» **EXERCISE DETAILS**
Both the line with "e _ => Fails e s" and the line with "let! transaction_phase := unwrap_or" in the records below must appear in the output, along with every line between them, exactly and with nothing added.

» **EXERCISE INPUT**
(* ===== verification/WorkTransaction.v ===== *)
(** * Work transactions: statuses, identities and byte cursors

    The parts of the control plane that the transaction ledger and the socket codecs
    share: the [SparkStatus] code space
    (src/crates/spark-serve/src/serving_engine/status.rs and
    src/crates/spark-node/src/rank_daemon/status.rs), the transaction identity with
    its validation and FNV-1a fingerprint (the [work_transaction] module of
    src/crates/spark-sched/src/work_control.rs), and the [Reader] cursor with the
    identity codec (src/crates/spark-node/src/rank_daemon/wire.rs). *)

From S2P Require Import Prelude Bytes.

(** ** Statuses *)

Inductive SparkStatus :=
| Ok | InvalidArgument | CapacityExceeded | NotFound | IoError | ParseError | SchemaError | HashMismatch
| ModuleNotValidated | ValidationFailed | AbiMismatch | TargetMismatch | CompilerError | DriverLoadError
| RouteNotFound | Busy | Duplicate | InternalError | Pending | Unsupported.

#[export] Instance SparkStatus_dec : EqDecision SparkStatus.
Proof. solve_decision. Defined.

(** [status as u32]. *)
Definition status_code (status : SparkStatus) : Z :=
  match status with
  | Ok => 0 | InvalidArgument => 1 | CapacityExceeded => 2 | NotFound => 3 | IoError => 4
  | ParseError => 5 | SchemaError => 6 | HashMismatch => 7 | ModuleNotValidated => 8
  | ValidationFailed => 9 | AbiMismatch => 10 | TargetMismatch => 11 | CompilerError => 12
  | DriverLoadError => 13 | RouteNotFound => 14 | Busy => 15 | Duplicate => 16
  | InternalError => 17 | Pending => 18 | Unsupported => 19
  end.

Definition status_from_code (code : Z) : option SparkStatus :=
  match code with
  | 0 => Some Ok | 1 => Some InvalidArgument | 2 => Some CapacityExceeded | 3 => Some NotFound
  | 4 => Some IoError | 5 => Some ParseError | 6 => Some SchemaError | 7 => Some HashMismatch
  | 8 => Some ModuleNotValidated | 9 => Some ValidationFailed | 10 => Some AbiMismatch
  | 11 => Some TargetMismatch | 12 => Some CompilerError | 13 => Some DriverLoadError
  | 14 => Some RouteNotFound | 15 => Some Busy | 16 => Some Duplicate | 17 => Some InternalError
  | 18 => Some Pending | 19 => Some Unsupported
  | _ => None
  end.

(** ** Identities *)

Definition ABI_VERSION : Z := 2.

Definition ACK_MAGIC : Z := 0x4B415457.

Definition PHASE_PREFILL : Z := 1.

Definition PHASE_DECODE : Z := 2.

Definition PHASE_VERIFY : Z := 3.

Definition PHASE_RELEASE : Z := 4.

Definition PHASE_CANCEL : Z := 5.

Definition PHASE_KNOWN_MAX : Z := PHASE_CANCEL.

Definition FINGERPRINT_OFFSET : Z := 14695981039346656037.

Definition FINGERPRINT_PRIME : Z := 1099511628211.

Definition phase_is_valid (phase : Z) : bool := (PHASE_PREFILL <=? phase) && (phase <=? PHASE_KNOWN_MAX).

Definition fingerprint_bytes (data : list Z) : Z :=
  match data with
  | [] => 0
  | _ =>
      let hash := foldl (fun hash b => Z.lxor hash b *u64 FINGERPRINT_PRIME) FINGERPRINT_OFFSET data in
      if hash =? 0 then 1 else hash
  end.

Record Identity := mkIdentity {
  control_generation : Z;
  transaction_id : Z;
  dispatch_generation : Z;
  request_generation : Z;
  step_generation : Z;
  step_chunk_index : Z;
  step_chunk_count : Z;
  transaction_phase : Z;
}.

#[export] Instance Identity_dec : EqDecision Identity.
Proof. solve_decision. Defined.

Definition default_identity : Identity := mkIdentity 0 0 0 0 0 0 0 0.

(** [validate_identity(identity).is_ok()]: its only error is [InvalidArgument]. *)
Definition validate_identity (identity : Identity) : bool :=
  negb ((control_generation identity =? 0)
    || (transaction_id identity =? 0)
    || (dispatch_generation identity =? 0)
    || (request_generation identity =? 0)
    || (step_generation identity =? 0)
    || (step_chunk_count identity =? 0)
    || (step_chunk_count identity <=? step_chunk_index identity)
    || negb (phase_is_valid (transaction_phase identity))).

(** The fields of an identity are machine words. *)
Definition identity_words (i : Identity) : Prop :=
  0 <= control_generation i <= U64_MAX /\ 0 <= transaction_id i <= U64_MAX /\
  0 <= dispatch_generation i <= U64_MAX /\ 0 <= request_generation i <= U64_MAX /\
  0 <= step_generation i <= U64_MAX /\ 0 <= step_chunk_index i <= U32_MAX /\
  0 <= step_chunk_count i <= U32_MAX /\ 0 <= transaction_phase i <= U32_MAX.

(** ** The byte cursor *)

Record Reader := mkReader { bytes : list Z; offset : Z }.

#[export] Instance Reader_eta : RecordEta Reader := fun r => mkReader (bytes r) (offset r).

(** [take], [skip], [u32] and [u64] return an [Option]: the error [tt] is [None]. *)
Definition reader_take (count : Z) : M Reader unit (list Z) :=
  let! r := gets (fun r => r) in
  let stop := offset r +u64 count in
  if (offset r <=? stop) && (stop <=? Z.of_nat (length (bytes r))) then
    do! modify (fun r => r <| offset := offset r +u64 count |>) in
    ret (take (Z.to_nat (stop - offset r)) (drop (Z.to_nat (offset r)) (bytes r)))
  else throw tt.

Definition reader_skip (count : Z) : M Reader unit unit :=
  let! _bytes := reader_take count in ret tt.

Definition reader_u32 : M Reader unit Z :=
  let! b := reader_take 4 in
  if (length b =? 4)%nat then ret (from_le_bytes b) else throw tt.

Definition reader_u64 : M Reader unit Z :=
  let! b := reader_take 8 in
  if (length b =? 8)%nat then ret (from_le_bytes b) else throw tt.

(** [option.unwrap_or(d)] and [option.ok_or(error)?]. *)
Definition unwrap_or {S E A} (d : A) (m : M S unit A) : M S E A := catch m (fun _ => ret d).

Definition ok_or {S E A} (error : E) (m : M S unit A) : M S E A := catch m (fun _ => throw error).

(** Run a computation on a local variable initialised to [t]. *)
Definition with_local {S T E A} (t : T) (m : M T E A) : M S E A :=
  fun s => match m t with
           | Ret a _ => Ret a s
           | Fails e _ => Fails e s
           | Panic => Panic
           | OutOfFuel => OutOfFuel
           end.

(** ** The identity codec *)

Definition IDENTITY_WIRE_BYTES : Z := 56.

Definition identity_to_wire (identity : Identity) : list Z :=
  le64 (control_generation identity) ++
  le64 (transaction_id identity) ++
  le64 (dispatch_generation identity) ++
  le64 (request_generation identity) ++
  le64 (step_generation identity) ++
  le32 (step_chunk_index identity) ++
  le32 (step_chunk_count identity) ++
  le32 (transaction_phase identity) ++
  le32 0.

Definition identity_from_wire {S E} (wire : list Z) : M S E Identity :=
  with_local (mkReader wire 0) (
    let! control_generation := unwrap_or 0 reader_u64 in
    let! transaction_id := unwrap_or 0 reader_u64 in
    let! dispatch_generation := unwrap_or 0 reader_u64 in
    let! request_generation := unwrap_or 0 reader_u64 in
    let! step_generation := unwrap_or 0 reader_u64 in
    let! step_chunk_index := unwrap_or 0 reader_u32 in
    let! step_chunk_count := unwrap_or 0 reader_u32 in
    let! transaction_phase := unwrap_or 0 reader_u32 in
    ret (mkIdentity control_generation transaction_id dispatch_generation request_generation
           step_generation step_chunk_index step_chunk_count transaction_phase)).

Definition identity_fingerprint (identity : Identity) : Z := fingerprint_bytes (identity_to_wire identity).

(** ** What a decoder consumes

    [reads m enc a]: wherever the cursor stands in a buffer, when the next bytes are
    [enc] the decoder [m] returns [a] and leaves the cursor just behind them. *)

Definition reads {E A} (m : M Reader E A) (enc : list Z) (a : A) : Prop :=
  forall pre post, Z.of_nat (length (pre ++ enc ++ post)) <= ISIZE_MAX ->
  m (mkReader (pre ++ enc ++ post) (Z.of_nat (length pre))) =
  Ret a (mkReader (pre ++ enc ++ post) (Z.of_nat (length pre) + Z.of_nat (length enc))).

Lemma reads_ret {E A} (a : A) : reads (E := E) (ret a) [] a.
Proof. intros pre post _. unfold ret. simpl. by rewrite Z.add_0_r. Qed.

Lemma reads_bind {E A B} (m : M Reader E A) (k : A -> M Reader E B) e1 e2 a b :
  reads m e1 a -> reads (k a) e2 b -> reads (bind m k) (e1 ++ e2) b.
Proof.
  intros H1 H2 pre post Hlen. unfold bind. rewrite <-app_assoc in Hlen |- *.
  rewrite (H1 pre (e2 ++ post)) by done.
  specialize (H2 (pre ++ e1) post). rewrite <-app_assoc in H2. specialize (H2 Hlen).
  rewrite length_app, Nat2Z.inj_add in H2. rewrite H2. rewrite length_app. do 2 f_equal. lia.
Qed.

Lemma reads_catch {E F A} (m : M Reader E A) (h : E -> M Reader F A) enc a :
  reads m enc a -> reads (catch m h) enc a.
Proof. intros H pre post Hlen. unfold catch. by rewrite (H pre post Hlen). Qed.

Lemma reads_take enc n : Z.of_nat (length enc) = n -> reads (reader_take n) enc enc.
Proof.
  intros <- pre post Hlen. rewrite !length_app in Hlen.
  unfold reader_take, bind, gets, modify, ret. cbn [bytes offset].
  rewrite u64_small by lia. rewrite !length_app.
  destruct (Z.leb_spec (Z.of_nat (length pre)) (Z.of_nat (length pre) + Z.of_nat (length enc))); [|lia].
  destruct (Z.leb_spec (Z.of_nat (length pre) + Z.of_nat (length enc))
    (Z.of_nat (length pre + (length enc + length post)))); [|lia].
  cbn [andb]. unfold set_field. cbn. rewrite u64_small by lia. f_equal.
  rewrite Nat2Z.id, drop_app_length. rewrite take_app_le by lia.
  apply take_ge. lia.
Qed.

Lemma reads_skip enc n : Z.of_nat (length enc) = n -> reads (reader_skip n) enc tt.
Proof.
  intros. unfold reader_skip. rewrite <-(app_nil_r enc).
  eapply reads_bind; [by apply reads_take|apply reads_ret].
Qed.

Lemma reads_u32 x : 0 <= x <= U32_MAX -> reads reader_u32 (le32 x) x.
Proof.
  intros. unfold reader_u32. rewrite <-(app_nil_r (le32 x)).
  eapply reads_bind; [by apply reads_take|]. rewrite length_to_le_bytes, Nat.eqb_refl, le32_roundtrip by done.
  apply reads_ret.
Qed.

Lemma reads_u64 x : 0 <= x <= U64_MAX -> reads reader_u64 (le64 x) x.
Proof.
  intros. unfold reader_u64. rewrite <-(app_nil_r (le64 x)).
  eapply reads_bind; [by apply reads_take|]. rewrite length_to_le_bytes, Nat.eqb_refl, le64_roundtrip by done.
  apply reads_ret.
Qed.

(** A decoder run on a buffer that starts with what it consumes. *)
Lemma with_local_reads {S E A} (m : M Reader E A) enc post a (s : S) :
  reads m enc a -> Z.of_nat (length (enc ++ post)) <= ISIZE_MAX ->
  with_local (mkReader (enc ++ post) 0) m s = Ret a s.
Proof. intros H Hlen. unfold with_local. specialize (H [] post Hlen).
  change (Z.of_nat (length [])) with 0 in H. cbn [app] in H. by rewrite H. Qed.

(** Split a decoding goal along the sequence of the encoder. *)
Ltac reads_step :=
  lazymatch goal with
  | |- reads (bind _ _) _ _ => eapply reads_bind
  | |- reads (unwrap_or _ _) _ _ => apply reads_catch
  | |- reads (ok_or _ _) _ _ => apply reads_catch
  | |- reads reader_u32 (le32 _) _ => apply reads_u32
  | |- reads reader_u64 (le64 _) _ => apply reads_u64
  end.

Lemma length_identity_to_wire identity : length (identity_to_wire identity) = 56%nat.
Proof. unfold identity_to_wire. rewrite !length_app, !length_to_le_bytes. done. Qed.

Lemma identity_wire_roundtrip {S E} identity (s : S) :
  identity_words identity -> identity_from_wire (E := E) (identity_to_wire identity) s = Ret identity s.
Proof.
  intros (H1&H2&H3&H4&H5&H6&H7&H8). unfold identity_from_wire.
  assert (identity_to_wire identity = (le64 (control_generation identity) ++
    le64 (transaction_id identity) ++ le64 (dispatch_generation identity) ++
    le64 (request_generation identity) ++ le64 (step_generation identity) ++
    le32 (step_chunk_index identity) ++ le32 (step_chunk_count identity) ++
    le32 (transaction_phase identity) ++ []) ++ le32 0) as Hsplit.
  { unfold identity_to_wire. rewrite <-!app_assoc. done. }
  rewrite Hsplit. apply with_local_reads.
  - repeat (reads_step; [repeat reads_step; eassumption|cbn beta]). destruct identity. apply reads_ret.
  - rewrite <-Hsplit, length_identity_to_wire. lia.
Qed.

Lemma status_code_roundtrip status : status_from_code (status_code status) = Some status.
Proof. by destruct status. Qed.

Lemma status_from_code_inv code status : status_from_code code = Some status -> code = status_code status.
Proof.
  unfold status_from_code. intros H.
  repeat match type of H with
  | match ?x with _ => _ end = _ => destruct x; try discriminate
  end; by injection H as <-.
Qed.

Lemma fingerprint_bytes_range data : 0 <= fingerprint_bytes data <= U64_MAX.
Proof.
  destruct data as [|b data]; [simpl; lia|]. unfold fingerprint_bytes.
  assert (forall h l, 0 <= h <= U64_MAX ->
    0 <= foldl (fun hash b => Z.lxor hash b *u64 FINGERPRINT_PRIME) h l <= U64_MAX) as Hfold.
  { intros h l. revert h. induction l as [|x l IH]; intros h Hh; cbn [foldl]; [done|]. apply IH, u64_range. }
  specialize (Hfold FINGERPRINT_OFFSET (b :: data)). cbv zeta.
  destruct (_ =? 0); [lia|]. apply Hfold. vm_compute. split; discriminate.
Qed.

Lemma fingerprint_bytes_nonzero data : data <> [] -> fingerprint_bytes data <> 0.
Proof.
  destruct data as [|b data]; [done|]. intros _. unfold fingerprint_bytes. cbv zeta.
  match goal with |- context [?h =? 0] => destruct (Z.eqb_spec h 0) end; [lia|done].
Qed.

» **EXERCISE RESPONSE**
           | Fails e _ => Fails e s
           | Panic => Panic
           | OutOfFuel => OutOfFuel
           end.

(** ** The identity codec *)

Definition IDENTITY_WIRE_BYTES : Z := 56.

Definition identity_to_wire (identity : Identity) : list Z :=
  le64 (control_generation identity) ++
  le64 (transaction_id identity) ++
  le64 (dispatch_generation identity) ++
  le64 (request_generation identity) ++
  le64 (step_generation identity) ++
  le32 (step_chunk_index identity) ++
  le32 (step_chunk_count identity) ++
  le32 (transaction_phase identity) ++
  le32 0.

Definition identity_from_wire {S E} (wire : list Z) : M S E Identity :=
  with_local (mkReader wire 0) (
    let! control_generation := unwrap_or 0 reader_u64 in
    let! transaction_id := unwrap_or 0 reader_u64 in
    let! dispatch_generation := unwrap_or 0 reader_u64 in
    let! request_generation := unwrap_or 0 reader_u64 in
    let! step_generation := unwrap_or 0 reader_u64 in
    let! step_chunk_index := unwrap_or 0 reader_u32 in
    let! step_chunk_count := unwrap_or 0 reader_u32 in
    let! transaction_phase := unwrap_or 0 reader_u32 in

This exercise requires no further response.